[Saved data entries]
********************

(* ===== verification/TestReport.v ===== *)
(** * The reports of the test driver: [src/test.py]

    [read_test], [node_to_text], [translate_to_text] and [translate_to_html], on
    the tree that [xml.etree.ElementTree] makes of the results file.  A report is
    the list of the strings written to the file, one for each [f.write]. *)

From S2P Require Import Prelude PyLib.
From Stdlib Require Import Ascii String.
From stdpp Require Import strings.
Open Scope string_scope.
Open Scope nat_scope.
Open Scope list_scope.

(** [AttributeError]: an attribute of the [None] that [find] returns when there
    is no such child. *)
Inductive report_exn := AttributeError.

(** ** Element trees *)

Inductive element :=
  Elem (tag : string) (attributes : list (string * string)) (text : option string)
    (children : list element).

Definition tag (e : element) : string := let 'Elem t _ _ _ := e in t.
Definition attributes (e : element) : list (string * string) := let 'Elem _ a _ _ := e in a.
Definition text (e : element) : option string := let 'Elem _ _ x _ := e in x.
Definition children (e : element) : list element := let 'Elem _ _ _ c := e in c.

(** [e.findall(t)], [e.find(t)], [e.get(a)], [e.find(t).text]. *)
Definition findall (t : string) (e : element) : list element :=
  filter (fun c => tag c = t) (children e).
Definition find (t : string) (e : element) : option element := head (findall t e).
Definition get (a : string) (e : element) : option string :=
  snd <$> head (filter (fun p => p.1 = a) (attributes e)).
Definition find_text (t : string) (e : element) : res report_exn (option string) :=
  match find t e with Some c => Ok (text c) | None => Raise AttributeError end.

(** [%s] of a text that may be [None]. *)
Definition show (s : option string) : string := default "None" s.
Definition eol : string := String newline "".
Definition dq : string := String quote "".

(** ** read_test *)

Record test_info := mkInfo {
  result : option string; name : option string; reason : option string; time_real : option string }.
Definition read_test (test : element) : res report_exn test_info :=
  let* result := find_text "Result" test in
  let* name := find_text "Name" test in
  let reason := match find "Reason" test with Some r => text r | None => Some "" end in
  let time_real := match find "Time" test with Some t => get "real" t | None => Some "" end in
  Ok (mkInfo result name reason time_real).

(** ** The text report *)

(** The fields of a [FailureDetails], in the order in which they are written. *)
Definition detail_fields : list string :=
  ["Message"; "Condition"; "Actual"; "Limit"; "File"; "Line"].
Definition detail_label (field : string) : string :=
  if decide (field = "Message") then "      Message:   "
  else if decide (field = "Condition") then "      Condition: "
  else if decide (field = "Actual") then "      Actual:    "
  else if decide (field = "Limit") then "      Limit:     "
  else if decide (field = "File") then "      File:      "
  else "      Line:      ".
Definition details_to_text (details : element) : res report_exn (list string) :=
  let* lines := map_res (fun field =>
    let* x := find_text field details in Ok (detail_label field +:+ show x +:+ eol)) detail_fields in
  Ok (("    Details:" +:+ eol) :: lines).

********************

> [Task directions] From the first line above through the line that contains "Definition text (e", quote each line exactly. Output nothing more.

> [Worked solution]
(* ===== verification/TestReport.v ===== *)
(** * The reports of the test driver: [src/test.py]

    [read_test], [node_to_text], [translate_to_text] and [translate_to_html], on
    the tree that [xml.etree.ElementTree] makes of the results file.  A report is
    the list of the strings written to the file, one for each [f.write]. *)

From S2P Require Import Prelude PyLib.
From Stdlib Require Import Ascii String.
From stdpp Require Import strings.
Open Scope string_scope.
Open Scope nat_scope.
Open Scope list_scope.

(** [AttributeError]: an attribute of the [None] that [find] returns when there
    is no such child. *)
Inductive report_exn := AttributeError.

(** ** Element trees *)

Inductive element :=
  Elem (tag : string) (attributes : list (string * string)) (text : option string)
    (children : list element).

Definition tag (e : element) : string := let 'Elem t _ _ _ := e in t.
Definition attributes (e : element) : list (string * string) := let 'Elem _ a _ _ := e in a.
Definition text (e : element) : option string := let 'Elem _ _ x _ := e in x.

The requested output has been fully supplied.